## EXERCISE PROMPT
Look through the records below for the line with "Definition qcom_smp2p_check_ssr (s". Return that line and each one after it up to and including the line with "The encoder writes", exactly.
-- Opening Marker --
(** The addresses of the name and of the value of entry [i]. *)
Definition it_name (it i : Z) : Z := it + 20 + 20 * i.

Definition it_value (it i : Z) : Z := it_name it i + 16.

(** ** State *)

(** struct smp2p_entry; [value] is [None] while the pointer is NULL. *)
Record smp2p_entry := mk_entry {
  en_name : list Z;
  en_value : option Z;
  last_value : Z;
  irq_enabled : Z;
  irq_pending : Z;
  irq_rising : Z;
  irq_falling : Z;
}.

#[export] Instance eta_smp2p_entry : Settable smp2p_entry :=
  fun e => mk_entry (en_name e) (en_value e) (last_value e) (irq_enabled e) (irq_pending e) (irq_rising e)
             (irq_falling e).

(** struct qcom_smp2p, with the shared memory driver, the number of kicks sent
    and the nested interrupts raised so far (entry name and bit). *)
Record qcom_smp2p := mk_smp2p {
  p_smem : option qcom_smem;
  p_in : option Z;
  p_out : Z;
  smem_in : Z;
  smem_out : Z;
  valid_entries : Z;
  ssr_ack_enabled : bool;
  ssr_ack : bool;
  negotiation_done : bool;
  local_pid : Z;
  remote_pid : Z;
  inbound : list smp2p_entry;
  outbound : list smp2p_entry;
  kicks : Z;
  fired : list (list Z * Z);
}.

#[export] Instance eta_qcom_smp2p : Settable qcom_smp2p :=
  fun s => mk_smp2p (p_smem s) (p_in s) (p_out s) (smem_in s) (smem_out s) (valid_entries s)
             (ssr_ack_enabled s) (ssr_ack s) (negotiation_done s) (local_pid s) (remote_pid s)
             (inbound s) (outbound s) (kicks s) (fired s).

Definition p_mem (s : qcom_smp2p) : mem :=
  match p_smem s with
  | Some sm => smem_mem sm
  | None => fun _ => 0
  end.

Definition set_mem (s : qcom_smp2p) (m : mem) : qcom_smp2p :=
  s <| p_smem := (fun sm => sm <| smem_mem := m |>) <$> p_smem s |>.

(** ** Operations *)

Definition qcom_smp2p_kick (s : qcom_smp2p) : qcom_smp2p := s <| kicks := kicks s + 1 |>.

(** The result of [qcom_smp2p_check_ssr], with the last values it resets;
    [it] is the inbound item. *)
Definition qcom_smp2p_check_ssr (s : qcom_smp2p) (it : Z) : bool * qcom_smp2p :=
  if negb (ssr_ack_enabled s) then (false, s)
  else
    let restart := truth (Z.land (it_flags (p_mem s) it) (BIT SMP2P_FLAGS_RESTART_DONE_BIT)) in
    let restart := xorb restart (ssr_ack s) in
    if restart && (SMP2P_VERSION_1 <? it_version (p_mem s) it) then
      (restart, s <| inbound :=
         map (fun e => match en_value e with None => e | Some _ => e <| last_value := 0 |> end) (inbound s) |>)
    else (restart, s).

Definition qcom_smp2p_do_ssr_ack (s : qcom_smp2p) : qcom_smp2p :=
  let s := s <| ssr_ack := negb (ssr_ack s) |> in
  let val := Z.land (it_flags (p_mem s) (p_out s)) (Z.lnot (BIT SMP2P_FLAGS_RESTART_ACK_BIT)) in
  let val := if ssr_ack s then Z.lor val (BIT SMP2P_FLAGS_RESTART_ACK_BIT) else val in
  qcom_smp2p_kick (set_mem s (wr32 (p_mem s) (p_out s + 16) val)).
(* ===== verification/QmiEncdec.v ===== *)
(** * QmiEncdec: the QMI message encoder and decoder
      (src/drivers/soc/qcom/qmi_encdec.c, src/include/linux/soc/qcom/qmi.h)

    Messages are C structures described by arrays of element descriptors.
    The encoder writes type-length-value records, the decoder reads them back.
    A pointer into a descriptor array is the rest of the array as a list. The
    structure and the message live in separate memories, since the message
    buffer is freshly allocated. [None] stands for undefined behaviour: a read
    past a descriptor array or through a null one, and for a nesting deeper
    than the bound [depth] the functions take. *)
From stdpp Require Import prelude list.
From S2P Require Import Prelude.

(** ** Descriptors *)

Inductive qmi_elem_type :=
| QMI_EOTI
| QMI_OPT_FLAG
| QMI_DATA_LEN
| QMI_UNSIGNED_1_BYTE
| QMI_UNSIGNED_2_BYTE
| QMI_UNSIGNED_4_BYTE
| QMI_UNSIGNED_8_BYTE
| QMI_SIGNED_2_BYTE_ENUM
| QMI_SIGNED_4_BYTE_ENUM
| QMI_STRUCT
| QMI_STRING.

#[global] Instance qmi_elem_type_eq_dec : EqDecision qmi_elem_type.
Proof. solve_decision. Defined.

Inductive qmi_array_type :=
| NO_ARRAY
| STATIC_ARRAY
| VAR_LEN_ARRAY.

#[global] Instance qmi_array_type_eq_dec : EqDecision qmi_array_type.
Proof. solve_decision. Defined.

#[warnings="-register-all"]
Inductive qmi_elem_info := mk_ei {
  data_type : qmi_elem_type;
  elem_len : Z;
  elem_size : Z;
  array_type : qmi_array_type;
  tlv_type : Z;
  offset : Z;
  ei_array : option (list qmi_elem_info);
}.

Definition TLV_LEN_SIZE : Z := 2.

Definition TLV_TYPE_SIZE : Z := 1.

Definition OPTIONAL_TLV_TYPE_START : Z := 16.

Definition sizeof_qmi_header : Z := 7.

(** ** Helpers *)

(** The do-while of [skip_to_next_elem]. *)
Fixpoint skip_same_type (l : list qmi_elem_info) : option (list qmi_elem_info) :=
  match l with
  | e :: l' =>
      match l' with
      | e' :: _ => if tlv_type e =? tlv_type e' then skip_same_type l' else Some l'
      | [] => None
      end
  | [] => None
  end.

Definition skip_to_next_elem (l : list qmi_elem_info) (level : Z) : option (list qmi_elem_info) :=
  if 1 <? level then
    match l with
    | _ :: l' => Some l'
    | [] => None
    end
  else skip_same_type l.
-- Closing Marker --
## RESPONSE FOR THIS EXERCISE
Definition qcom_smp2p_check_ssr (s : qcom_smp2p) (it : Z) : bool * qcom_smp2p :=
  if negb (ssr_ack_enabled s) then (false, s)
  else
    let restart := truth (Z.land (it_flags (p_mem s) it) (BIT SMP2P_FLAGS_RESTART_DONE_BIT)) in
    let restart := xorb restart (ssr_ack s) in
    if restart && (SMP2P_VERSION_1 <? it_version (p_mem s) it) then
      (restart, s <| inbound :=
         map (fun e => match en_value e with None => e | Some _ => e <| last_value := 0 |> end) (inbound s) |>)
    else (restart, s).

Definition qcom_smp2p_do_ssr_ack (s : qcom_smp2p) : qcom_smp2p :=
  let s := s <| ssr_ack := negb (ssr_ack s) |> in
  let val := Z.land (it_flags (p_mem s) (p_out s)) (Z.lnot (BIT SMP2P_FLAGS_RESTART_ACK_BIT)) in
  let val := if ssr_ack s then Z.lor val (BIT SMP2P_FLAGS_RESTART_ACK_BIT) else val in
  qcom_smp2p_kick (set_mem s (wr32 (p_mem s) (p_out s + 16) val)).
(* ===== verification/QmiEncdec.v ===== *)
(** * QmiEncdec: the QMI message encoder and decoder
      (src/drivers/soc/qcom/qmi_encdec.c, src/include/linux/soc/qcom/qmi.h)

    Messages are C structures described by arrays of element descriptors.
    The encoder writes type-length-value records, the decoder reads them back.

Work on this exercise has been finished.